I've used both, and find that the filters limit the bandwidth sufficiently that it really doesn't make much difference in image quality. What you will find is that any refractor will have different focus over the wide range of wavelengths available with a silicon sensor, so what is needed is an electronic focuser. Investing in that is probably more important, and cheaper, than investing in a high-end, multi-element refractor. If you want to use the system for visual observing, then of course go for the best telescope. My $0.02
I second to that!
When I did set up "BSM Tartu" (consisting of a ED refractor William Optics Zenithstar 61, ASI183MM, and Astrodon B,V,R,I,u2,g2, and SA200) for commissioning, I found that B,V,R share reasonably the same focus for photometry. Stellar images in Sloan g are much softer, Sloan u and especially Johnson-Cousins I are way-way out of focus.I was somewhat surprised that Ic is so macroscopically off, even if it is clearly out of nominal chromatism compensation wavelength region - it really depends on the exact receipt of the lens.

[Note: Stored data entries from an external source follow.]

(* ===== verification/ListItems.v ===== *)
(** * The comparison functions of core_list_join.c

    What [calc_func], [cmp_complex] and [cmp_idx] do to the data items, and
    that the two comparisons satisfy the interface of the sort. *)

From Stdlib Require Import ZArith Lia.
From stdpp Require Import base list gmap numbers.
From S2P Require Import Prelude Crc StateMachine StateBench Matrix ListHeap MergeSort ListBench.

Local Open Scope Z_scope.
Local Open Scope cm_scope.

(** ** Packing two bytes in a signed halfword *)

Lemma land_ff00 x : Z.land x 0xff00 = 256 * ((x / 256) mod 256).
Proof.
  replace (256 * ((x / 256) mod 256)) with (Z.shiftl (Z.land (Z.shiftr x 8) (Z.ones 8)) 8)
    by (rewrite Z.land_ones, Z.shiftr_div_pow2, Z.shiftl_mul_pow2 by lia;
        change (2 ^ 8) with 256; lia).
  apply Z.bits_inj'. intros i Hi. rewrite Z.land_spec.
  change 0xff00 with (Z.shiftl (Z.ones 8) 8).
  destruct (Z.lt_ge_cases i 8).
  - by rewrite !Z.shiftl_spec_low, andb_false_r by done.
  - rewrite !Z.shiftl_spec_high, Z.land_spec, Z.shiftr_spec by lia.
    by replace (i - 8 + 8) with i by lia.
Qed.

Lemma lor_add a b w : 0 <= w -> 0 <= b < 2 ^ w -> Z.lor (2 ^ w * a) b = 2 ^ w * a + b.
Proof.
  intros Hw Hb. rewrite <- Z.add_lor_land.
  enough (Z.land (2 ^ w * a) b = 0) as -> by lia.
  apply Z.bits_inj'. intros i Hi. rewrite Z.land_spec, Z.testbit_0_l.
  rewrite Z.mul_comm, <- Z.shiftl_mul_pow2 by done. destruct (Z.lt_ge_cases i w).
  - by rewrite Z.shiftl_spec_low.
  - rewrite (testbit_in_u w b i) by done. by rewrite andb_false_r.
Qed.

(** Replacing the low byte. *)
Lemma pack_byte d x :
  in_s 16 d -> 0 <= x < 256 -> s16 (Z.lor (Z.land d 0xff00) x) = 256 * (d / 256) + x.
Proof.
  intros Hd Hx. rewrite land_ff00. change 256 with (2 ^ 8) at 1.
  rewrite lor_add by (change (2 ^ 8) with 256; lia). cint_lia.
Qed.

(** The datum an item was built from: the upper byte twice. *)
Definition regen (d : Z) : Z :=
  s16 (Z.lor (Z.land d 0xff00) (Z.land 0x00ff (Z.shiftr d 8))).

Lemma land_ff x : Z.land 0x00ff x = x mod 256.
Proof. rewrite Z.land_comm. change 0xff with (Z.ones 8). by apply Z.land_ones. Qed.
Lemma land_7f x : Z.land x 0x007f = x mod 128.
Proof. change 0x7f with (Z.ones 7). by apply Z.land_ones. Qed.
Lemma land_1 x : Z.land x 1 = x mod 2.
Proof. change 1 with (Z.ones 1) at 1. by apply Z.land_ones. Qed.

Lemma regen_eq d : in_s 16 d -> regen d = 256 * (d / 256) + (d / 256) mod 256.
Proof.
  intros Hd. unfold regen. rewrite land_ff, Z.shiftr_div_pow2 by lia. change (2 ^ 8) with 256.
  apply pack_byte; [done |]. apply Z.mod_pos_bound. lia.
Qed.

(** It only depends on the upper byte, and doing it twice is doing it once. *)
Lemma regen_hi d d' : in_s 16 d -> in_s 16 d' -> d / 256 = d' / 256 -> regen d = regen d'.
Proof. intros H H' E. by rewrite !regen_eq, E by done. Qed.

Lemma regen_range d : in_s 16 (regen d).
Proof. apply swrap_range. lia. Qed.

Lemma regen_idem d : in_s 16 d -> regen (regen d) = regen d.
Proof.
  intros H. apply regen_hi; [apply regen_range | done |]. rewrite regen_eq by done. cint_lia.
Qed.

(** ** Cached values *)

Definition cached (d : Z) : bool := truth (u8 (Z.land (Z.shiftr d 7) 1)).

Lemma cached_eq d : cached d = truth ((d / 128) mod 2).
Proof.
  unfold cached. rewrite land_1, Z.shiftr_div_pow2 by lia. change (2 ^ 7) with 128.
  f_equal. cint_lia.
Qed.

(** What [calc_func] stores for the result [r]. *)
Definition cache (d r : Z) : Z := s16 (Z.lor (Z.lor (Z.land d 0xff00) 0x0080) r).

Lemma cache_eq d r : in_s 16 d -> 0 <= r < 128 -> cache d r = 256 * (d / 256) + (128 + r).
Proof.
  intros Hd Hr. unfold cache. rewrite <- Z.lor_assoc.
  assert (Z.lor 0x80 r = 128 + r) as ->.
  { change 0x80 with (2 ^ 7 * 1). rewrite lor_add by (change (2 ^ 7) with 128; lia). done. }
  apply pack_byte; [done | lia].
Qed.

Lemma cache_spec d r : in_s 16 d -> 0 <= r < 128 ->
  in_s 16 (cache d r) /\ cached (cache d r) = true /\ Z.land (cache d r) 0x7f = r /\
  regen (cache d r) = regen d.
Proof.
  intros Hd Hr. assert (in_s 16 (cache d r)) as Hc by (apply swrap_range; lia).
  pose proof (cache_eq d r Hd Hr) as E. split_and!; [done | | |].
  - rewrite cached_eq, E. unfold truth.
    assert ((256 * (d / 256) + (128 + r)) / 128 mod 2 = 1) as ->; [| done].
    Z.to_euclidean_division_equations; lia.
  - rewrite land_7f, E. Z.to_euclidean_division_equations; lia.
  - apply regen_hi; [done | done |]. rewrite E. Z.to_euclidean_division_equations; lia.
Qed.

(** ** The environment of the comparisons *)

(** Only the running CRCs of the results record changed. *)
Definition res_frame (r r' : core_results) : Prop :=
  r' = Results (seed1 r) (seed2 r) (seed3 r) (memblock r) (size r) (iterations r) (execs r)
    (rlist r) (mat r) (crc r') (crclist r) (crcmatrix r') (crcstate r') (err r) (portable_id r).

(** Matrices A and B, the state-machine input and the rest of the results
    record are as before; C is scratch space.  The matrix and state CRCs are
    recorded once: a value other than zero stays. *)
Definition env_frame (e e' : env) : Prop :=
  e_text e' = e_text e /\ mA (e_mats e') = mA (e_mats e) /\ mB (e_mats e') = mB (e_mats e) /\
  length (mC (e_mats e')) = length (mC (e_mats e)) /\ res_frame (e_res e) (e_res e') /\
  (in_u 16 (crc (e_res e)) -> in_u 16 (crc (e_res e'))) /\
  (crcmatrix (e_res e) <> 0 -> crcmatrix (e_res e') = crcmatrix (e_res e)) /\
  (crcstate (e_res e) <> 0 -> crcstate (e_res e') = crcstate (e_res e)).

Lemma res_frame_refl r : res_frame r r.
Proof. by destruct r. Qed.
Lemma res_frame_trans r1 r2 r3 : res_frame r1 r2 -> res_frame r2 r3 -> res_frame r1 r3.
Proof. unfold res_frame. intros H1 H2. rewrite H2, H1. done. Qed.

CrossoverManiac, the positive side is, that when stellar images are "soft" and there is a lot of signal, you may even win from that situation - more photons are collected, maybe with somewhat longer exposures that suppress scintillation. If you don't care about pretty pictures, just find a sweet spot where all the filters you're interested in are giving similarly out-of-focus images and fix it. If you take flats, defocusing is the same and everything is going to be fine. But of course, with that small telescope, that really works OK for bright(er) stars.
i've wanted to start out photometry my 8 inch Newtonian and i've bought a used Skywatcher 102/500 mm achomat (130€) for looking at Messier objects, while my Newtonian is collecting photons. Guess what, my Newtonian has an old 1,25 " OAZ, where my Canon could not be fixed well... So as a last ressort i swiched to the 4 inch achromat and i use it for photometry since then. ( I am installing a new OAZ for the Newton soon...)
With iso400 and 60 seconds exposure lights i can reach until magnitude 13,3.
Althoug around 12,5 to 13 is the end for the Muniwin photoemtry software.
With high magnitude stars e.g. mag 6,5,4,3,2,1... The achromat has a bright purple light around the stars, which may affect the sky anulus. But so far i have observed stars wirh max 7 th magnitude. And i had no problems with them. Regarding filters, a DSLR uses the Bayer Mask with the 4, R G G B channels. I have heard that ubvri filters for ccds are reducing the V magnitude by 2 times. While thus is not affecting the bayer matrix..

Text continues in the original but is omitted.